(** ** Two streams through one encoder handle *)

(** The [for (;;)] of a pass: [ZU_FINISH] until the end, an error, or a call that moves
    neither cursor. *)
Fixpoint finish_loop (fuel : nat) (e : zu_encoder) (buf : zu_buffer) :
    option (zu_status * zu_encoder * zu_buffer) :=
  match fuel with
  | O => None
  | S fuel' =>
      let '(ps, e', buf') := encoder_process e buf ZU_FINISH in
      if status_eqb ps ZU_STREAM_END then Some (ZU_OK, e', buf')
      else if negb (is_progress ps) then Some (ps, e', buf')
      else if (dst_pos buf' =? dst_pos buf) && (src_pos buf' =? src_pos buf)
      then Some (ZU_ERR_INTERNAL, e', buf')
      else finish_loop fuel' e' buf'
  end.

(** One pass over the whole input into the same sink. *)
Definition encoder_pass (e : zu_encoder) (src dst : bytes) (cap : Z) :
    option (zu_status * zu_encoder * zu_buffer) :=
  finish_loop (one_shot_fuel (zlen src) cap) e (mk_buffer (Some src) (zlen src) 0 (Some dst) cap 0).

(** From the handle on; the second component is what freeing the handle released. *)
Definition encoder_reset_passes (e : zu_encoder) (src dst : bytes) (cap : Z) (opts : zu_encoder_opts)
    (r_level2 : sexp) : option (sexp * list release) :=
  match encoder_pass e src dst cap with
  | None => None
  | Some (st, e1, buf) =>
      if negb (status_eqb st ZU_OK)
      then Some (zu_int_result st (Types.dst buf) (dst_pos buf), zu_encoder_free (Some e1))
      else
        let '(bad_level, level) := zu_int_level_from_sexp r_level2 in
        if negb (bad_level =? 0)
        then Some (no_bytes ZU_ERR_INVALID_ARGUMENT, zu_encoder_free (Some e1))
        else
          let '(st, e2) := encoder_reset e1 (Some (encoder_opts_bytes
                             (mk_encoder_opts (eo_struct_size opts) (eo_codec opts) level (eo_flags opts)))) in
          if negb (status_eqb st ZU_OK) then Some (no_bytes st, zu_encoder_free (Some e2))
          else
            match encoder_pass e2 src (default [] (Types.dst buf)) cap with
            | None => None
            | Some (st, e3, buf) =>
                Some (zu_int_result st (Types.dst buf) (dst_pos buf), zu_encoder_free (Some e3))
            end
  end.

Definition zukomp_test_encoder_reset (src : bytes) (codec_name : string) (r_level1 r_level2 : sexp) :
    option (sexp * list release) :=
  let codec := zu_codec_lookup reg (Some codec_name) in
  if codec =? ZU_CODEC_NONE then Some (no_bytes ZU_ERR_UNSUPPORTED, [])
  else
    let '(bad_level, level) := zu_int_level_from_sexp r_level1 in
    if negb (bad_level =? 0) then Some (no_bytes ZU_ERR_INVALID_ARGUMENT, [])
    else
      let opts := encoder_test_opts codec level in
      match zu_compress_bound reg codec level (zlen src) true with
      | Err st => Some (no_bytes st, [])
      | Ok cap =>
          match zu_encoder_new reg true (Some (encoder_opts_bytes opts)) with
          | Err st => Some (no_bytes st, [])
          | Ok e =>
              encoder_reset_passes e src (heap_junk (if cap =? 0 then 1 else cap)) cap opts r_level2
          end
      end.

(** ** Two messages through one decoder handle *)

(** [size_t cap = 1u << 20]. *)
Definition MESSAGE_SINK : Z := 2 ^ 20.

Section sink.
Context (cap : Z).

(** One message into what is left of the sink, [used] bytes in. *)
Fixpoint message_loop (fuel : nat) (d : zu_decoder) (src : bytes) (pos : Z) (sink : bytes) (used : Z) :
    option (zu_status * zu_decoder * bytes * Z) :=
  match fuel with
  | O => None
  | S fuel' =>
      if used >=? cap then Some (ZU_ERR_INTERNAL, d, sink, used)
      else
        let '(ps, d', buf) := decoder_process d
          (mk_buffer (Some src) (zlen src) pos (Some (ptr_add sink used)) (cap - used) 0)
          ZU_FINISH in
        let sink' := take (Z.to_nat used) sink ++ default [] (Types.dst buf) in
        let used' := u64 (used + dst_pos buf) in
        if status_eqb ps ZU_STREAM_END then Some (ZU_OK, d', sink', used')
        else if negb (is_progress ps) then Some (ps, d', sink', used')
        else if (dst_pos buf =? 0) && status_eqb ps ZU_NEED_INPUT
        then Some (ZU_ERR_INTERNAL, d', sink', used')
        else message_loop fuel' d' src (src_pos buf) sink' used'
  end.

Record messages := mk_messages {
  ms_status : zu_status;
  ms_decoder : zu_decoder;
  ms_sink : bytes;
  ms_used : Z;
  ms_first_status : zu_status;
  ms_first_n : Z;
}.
▬▬▬
Work task
Copy the lines above, please. Keep them exact.

Written solution
(** ** Two streams through one encoder handle *)

(** The [for (;;)] of a pass: [ZU_FINISH] until the end, an error, or a call that moves
    neither cursor. *)
Fixpoint finish_loop (fuel : nat) (e : zu_encoder) (buf : zu_buffer) :
    option (zu_status * zu_encoder * zu_buffer) :=
  match fuel with
  | O => None
  | S fuel' =>
      let '(ps, e', buf') := encoder_process e buf ZU_FINISH in
      if status_eqb ps ZU_STREAM_END then Some (ZU_OK, e', buf')
      else if negb (is_progress ps) then Some (ps, e', buf')
      else if (dst_pos buf' =? dst_pos buf) && (src_pos buf' =? src_pos buf)
      then Some (ZU_ERR_INTERNAL, e', buf')
      else finish_loop fuel' e' buf'
  end.

(** One pass over the whole input into the same sink. *)
Definition encoder_pass (e : zu_encoder) (src dst : bytes) (cap : Z) :
    option (zu_status * zu_encoder * zu_buffer) :=
  finish_loop (one_shot_fuel (zlen src) cap) e (mk_buffer (Some src) (zlen src) 0 (Some dst) cap 0).

(** From the handle on; the second component is what freeing the handle released. *)
Definition encoder_reset_passes (e : zu_encoder) (src dst : bytes) (cap : Z) (opts : zu_encoder_opts)
    (r_level2 : sexp) : option (sexp * list release) :=
  match encoder_pass e src dst cap with
  | None => None
  | Some (st, e1, buf) =>
      if negb (status_eqb st ZU_OK)
      then Some (zu_int_result st (Types.dst buf) (dst_pos buf), zu_encoder_free (Some e1))
      else
        let '(bad_level, level) := zu_int_level_from_sexp r_level2 in
        if negb (bad_level =? 0)
        then Some (no_bytes ZU_ERR_INVALID_ARGUMENT, zu_encoder_free (Some e1))
        else
          let '(st, e2) := encoder_reset e1 (Some (encoder_opts_bytes
                             (mk_encoder_opts (eo_struct_size opts) (eo_codec opts) level (eo_flags opts)))) in
          if negb (status_eqb st ZU_OK) then Some (no_bytes st, zu_encoder_free (Some e2))
          else
            match encoder_pass e2 src (default [] (Types.dst buf)) cap with
            | None => None
            | Some (st, e3, buf) =>
                Some (zu_int_result st (Types.dst buf) (dst_pos buf), zu_encoder_free (Some e3))
            end
  end.

Definition zukomp_test_encoder_reset (src : bytes) (codec_name : string) (r_level1 r_level2 : sexp) :
    option (sexp * list release) :=
  let codec := zu_codec_lookup reg (Some codec_name) in
  if codec =? ZU_CODEC_NONE then Some (no_bytes ZU_ERR_UNSUPPORTED, [])
  else
    let '(bad_level, level) := zu_int_level_from_sexp r_level1 in
    if negb (bad_level =? 0) then Some (no_bytes ZU_ERR_INVALID_ARGUMENT, [])
    else
      let opts := encoder_test_opts codec level in
      match zu_compress_bound reg codec level (zlen src) true with
      | Err st => Some (no_bytes st, [])
      | Ok cap =>
          match zu_encoder_new reg true (Some (encoder_opts_bytes opts)) with
          | Err st => Some (no_bytes st, [])
          | Ok e =>
              encoder_reset_passes e src (heap_junk (if cap =? 0 then 1 else cap)) cap opts r_level2
          end
      end.

(** ** Two messages through one decoder handle *)

(** [size_t cap = 1u << 20]. *)
Definition MESSAGE_SINK : Z := 2 ^ 20.

Section sink.
Context (cap : Z).

(** One message into what is left of the sink, [used] bytes in. *)
Fixpoint message_loop (fuel : nat) (d : zu_decoder) (src : bytes) (pos : Z) (sink : bytes) (used : Z) :
    option (zu_status * zu_decoder * bytes * Z) :=
  match fuel with
  | O => None
  | S fuel' =>
      if used >=? cap then Some (ZU_ERR_INTERNAL, d, sink, used)
      else
        let '(ps, d', buf) := decoder_process d
          (mk_buffer (Some src) (zlen src) pos (Some (ptr_add sink used)) (cap - used) 0)
          ZU_FINISH in
        let sink' := take (Z.to_nat used) sink ++ default [] (Types.dst buf) in
        let used' := u64 (used + dst_pos buf) in
        if status_eqb ps ZU_STREAM_END then Some (ZU_OK, d', sink', used')
        else if negb (is_progress ps) then Some (ps, d', sink', used')
        else if (dst_pos buf =? 0) && status_eqb ps ZU_NEED_INPUT
        then Some (ZU_ERR_INTERNAL, d', sink', used')
        else message_loop fuel' d' src (src_pos buf) sink' used'
  end.

Record messages := mk_messages {
  ms_status : zu_status;
  ms_decoder : zu_decoder;
  ms_sink : bytes;
  ms_used : Z;
  ms_first_status : zu_status;
  ms_first_n : Z;
}.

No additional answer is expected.